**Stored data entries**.
============================================================

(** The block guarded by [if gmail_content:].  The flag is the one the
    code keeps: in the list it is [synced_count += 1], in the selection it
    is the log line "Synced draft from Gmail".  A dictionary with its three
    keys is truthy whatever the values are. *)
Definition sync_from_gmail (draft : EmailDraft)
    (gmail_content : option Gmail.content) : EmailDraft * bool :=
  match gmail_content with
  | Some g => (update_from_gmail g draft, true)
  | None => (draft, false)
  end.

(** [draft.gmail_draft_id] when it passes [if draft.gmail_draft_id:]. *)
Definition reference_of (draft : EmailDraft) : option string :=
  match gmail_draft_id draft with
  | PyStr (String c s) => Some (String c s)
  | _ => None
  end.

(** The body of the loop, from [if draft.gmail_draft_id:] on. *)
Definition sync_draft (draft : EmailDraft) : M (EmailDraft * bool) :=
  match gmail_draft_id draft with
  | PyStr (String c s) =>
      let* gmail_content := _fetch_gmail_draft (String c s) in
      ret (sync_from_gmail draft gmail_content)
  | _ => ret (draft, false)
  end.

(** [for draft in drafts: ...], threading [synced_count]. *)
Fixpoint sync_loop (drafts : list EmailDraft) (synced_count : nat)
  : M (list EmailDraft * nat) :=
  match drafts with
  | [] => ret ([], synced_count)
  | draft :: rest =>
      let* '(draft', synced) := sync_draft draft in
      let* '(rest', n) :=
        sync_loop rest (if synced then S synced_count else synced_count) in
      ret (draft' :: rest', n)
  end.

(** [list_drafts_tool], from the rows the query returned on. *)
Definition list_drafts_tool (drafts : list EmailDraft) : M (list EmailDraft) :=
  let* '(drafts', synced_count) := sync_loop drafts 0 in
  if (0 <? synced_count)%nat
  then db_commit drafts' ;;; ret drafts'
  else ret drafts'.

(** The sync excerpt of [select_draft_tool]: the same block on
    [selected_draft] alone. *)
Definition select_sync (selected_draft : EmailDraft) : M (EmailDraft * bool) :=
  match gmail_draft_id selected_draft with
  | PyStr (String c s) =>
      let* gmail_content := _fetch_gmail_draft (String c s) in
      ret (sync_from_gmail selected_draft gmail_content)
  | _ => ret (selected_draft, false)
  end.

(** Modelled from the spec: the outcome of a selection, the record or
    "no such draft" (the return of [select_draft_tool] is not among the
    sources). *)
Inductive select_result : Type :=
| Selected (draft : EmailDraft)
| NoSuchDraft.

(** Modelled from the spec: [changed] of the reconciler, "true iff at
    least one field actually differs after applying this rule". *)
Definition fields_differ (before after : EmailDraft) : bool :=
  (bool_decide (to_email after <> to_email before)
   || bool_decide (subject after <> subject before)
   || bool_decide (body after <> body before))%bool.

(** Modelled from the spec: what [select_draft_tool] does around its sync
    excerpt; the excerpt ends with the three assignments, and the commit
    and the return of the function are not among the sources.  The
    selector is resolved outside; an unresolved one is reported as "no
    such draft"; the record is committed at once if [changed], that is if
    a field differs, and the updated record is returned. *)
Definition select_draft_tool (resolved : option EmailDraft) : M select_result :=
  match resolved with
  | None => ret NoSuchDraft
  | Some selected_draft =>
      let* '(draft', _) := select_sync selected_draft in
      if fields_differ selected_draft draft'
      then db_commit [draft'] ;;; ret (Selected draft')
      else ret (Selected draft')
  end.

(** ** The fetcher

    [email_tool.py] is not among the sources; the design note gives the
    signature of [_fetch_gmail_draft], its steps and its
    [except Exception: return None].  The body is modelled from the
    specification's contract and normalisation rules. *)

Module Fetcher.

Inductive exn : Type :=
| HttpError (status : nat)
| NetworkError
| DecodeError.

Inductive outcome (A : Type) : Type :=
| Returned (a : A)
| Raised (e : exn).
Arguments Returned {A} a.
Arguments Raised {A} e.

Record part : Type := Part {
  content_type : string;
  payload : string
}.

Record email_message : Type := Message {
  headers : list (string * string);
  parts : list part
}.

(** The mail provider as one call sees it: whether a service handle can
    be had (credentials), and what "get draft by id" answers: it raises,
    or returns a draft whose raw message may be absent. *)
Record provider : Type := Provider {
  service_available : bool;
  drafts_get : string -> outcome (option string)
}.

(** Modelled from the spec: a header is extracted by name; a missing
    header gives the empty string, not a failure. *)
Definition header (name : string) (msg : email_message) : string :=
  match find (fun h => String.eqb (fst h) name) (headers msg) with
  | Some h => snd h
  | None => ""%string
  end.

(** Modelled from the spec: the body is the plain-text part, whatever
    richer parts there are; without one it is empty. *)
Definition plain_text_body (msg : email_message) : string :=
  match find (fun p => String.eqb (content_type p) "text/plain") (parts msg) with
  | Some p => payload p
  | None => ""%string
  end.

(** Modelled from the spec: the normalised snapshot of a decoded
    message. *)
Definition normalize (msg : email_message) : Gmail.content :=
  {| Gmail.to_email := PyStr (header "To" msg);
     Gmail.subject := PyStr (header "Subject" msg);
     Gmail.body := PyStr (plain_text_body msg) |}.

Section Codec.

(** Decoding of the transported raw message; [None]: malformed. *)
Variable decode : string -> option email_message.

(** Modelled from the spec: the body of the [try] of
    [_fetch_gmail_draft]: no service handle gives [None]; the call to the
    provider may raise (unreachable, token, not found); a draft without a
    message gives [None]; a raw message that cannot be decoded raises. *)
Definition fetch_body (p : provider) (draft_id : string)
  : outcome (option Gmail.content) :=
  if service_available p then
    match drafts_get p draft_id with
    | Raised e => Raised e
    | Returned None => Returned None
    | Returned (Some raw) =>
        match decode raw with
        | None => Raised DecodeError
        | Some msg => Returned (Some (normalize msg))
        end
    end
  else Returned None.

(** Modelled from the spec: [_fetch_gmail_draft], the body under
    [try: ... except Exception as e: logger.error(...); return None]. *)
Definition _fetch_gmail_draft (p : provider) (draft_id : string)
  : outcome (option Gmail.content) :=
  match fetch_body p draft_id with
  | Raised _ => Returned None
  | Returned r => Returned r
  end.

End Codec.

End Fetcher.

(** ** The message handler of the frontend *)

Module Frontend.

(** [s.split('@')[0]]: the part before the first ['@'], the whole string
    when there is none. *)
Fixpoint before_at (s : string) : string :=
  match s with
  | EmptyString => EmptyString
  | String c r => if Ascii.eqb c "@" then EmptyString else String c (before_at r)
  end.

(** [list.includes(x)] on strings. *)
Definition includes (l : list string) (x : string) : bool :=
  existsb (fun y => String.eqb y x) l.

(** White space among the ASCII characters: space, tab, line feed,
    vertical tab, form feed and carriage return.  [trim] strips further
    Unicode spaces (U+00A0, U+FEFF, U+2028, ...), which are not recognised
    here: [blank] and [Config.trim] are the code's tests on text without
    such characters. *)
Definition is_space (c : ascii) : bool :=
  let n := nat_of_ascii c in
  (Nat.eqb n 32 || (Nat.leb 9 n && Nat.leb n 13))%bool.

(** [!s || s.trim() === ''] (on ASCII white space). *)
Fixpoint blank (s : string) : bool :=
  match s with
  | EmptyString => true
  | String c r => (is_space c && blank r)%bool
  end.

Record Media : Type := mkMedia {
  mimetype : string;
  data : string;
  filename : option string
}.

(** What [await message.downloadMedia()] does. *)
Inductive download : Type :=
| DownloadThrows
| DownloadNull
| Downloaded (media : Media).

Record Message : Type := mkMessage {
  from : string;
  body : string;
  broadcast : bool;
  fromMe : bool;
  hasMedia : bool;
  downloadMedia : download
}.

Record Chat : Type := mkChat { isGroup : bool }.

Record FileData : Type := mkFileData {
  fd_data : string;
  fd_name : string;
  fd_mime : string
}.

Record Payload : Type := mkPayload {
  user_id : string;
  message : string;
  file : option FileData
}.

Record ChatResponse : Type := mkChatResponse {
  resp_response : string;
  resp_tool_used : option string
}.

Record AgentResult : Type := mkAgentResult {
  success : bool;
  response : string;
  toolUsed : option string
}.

============================================================

**WHAT IS REQUIRED**.
Reproduce only the lines above, starting at the line with "is the log line" and ending at the line with "(** The sync", exactly as written.

**RESPONSE FOR THIS EXERCISE**.
    is the log line "Synced draft from Gmail".  A dictionary with its three
    keys is truthy whatever the values are. *)
Definition sync_from_gmail (draft : EmailDraft)
    (gmail_content : option Gmail.content) : EmailDraft * bool :=
  match gmail_content with
  | Some g => (update_from_gmail g draft, true)
  | None => (draft, false)
  end.

(** [draft.gmail_draft_id] when it passes [if draft.gmail_draft_id:]. *)
Definition reference_of (draft : EmailDraft) : option string :=
  match gmail_draft_id draft with
  | PyStr (String c s) => Some (String c s)
  | _ => None
  end.

(** The body of the loop, from [if draft.gmail_draft_id:] on. *)
Definition sync_draft (draft : EmailDraft) : M (EmailDraft * bool) :=
  match gmail_draft_id draft with
  | PyStr (String c s) =>
      let* gmail_content := _fetch_gmail_draft (String c s) in
      ret (sync_from_gmail draft gmail_content)
  | _ => ret (draft, false)
  end.

(** [for draft in drafts: ...], threading [synced_count]. *)
Fixpoint sync_loop (drafts : list EmailDraft) (synced_count : nat)
  : M (list EmailDraft * nat) :=
  match drafts with
  | [] => ret ([], synced_count)
  | draft :: rest =>
      let* '(draft', synced) := sync_draft draft in
      let* '(rest', n) :=
        sync_loop rest (if synced then S synced_count else synced_count) in
      ret (draft' :: rest', n)
  end.

(** [list_drafts_tool], from the rows the query returned on. *)
Definition list_drafts_tool (drafts : list EmailDraft) : M (list EmailDraft) :=
  let* '(drafts', synced_count) := sync_loop drafts 0 in
  if (0 <? synced_count)%nat
  then db_commit drafts' ;;; ret drafts'
  else ret drafts'.

(** The sync excerpt of [select_draft_tool]: the same block on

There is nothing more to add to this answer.